* [What the task asks]: An exact copy of the whole listing is required.

The input Start Marker

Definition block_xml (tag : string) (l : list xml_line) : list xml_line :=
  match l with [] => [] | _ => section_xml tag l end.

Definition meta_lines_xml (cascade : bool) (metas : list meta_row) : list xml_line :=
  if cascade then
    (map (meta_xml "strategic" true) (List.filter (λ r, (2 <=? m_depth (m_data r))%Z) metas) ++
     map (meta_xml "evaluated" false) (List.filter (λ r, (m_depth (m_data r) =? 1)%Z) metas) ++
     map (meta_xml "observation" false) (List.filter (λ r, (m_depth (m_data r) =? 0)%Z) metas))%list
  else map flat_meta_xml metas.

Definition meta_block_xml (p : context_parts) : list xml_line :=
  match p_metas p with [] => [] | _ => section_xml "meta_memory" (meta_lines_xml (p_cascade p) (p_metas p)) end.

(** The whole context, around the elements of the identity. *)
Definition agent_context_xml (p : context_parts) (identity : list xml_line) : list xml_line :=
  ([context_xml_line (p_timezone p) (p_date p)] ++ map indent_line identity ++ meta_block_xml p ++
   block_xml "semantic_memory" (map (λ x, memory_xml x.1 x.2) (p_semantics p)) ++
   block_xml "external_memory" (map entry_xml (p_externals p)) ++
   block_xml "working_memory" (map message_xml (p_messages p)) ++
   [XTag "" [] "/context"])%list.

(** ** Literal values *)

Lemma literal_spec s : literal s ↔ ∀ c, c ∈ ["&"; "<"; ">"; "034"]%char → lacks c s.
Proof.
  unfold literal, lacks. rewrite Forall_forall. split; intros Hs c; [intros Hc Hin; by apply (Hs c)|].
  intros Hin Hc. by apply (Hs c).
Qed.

The input End Marker

* [The completed task]:
Definition block_xml (tag : string) (l : list xml_line) : list xml_line :=
  match l with [] => [] | _ => section_xml tag l end.

Definition meta_lines_xml (cascade : bool) (metas : list meta_row) : list xml_line :=
  if cascade then
    (map (meta_xml "strategic" true) (List.filter (λ r, (2 <=? m_depth (m_data r))%Z) metas) ++
     map (meta_xml "evaluated" false) (List.filter (λ r, (m_depth (m_data r) =? 1)%Z) metas) ++
     map (meta_xml "observation" false) (List.filter (λ r, (m_depth (m_data r) =? 0)%Z) metas))%list
  else map flat_meta_xml metas.

Definition meta_block_xml (p : context_parts) : list xml_line :=
  match p_metas p with [] => [] | _ => section_xml "meta_memory" (meta_lines_xml (p_cascade p) (p_metas p)) end.

(** The whole context, around the elements of the identity. *)
Definition agent_context_xml (p : context_parts) (identity : list xml_line) : list xml_line :=
  ([context_xml_line (p_timezone p) (p_date p)] ++ map indent_line identity ++ meta_block_xml p ++
   block_xml "semantic_memory" (map (λ x, memory_xml x.1 x.2) (p_semantics p)) ++
   block_xml "external_memory" (map entry_xml (p_externals p)) ++
   block_xml "working_memory" (map message_xml (p_messages p)) ++
   [XTag "" [] "/context"])%list.

(** ** Literal values *)

Lemma literal_spec s : literal s ↔ ∀ c, c ∈ ["&"; "<"; ">"; "034"]%char → lacks c s.
Proof.
  unfold literal, lacks. rewrite Forall_forall. split; intros Hs c; [intros Hc Hin; by apply (Hs c)|].
  intros Hin Hc. by apply (Hs c).
Qed.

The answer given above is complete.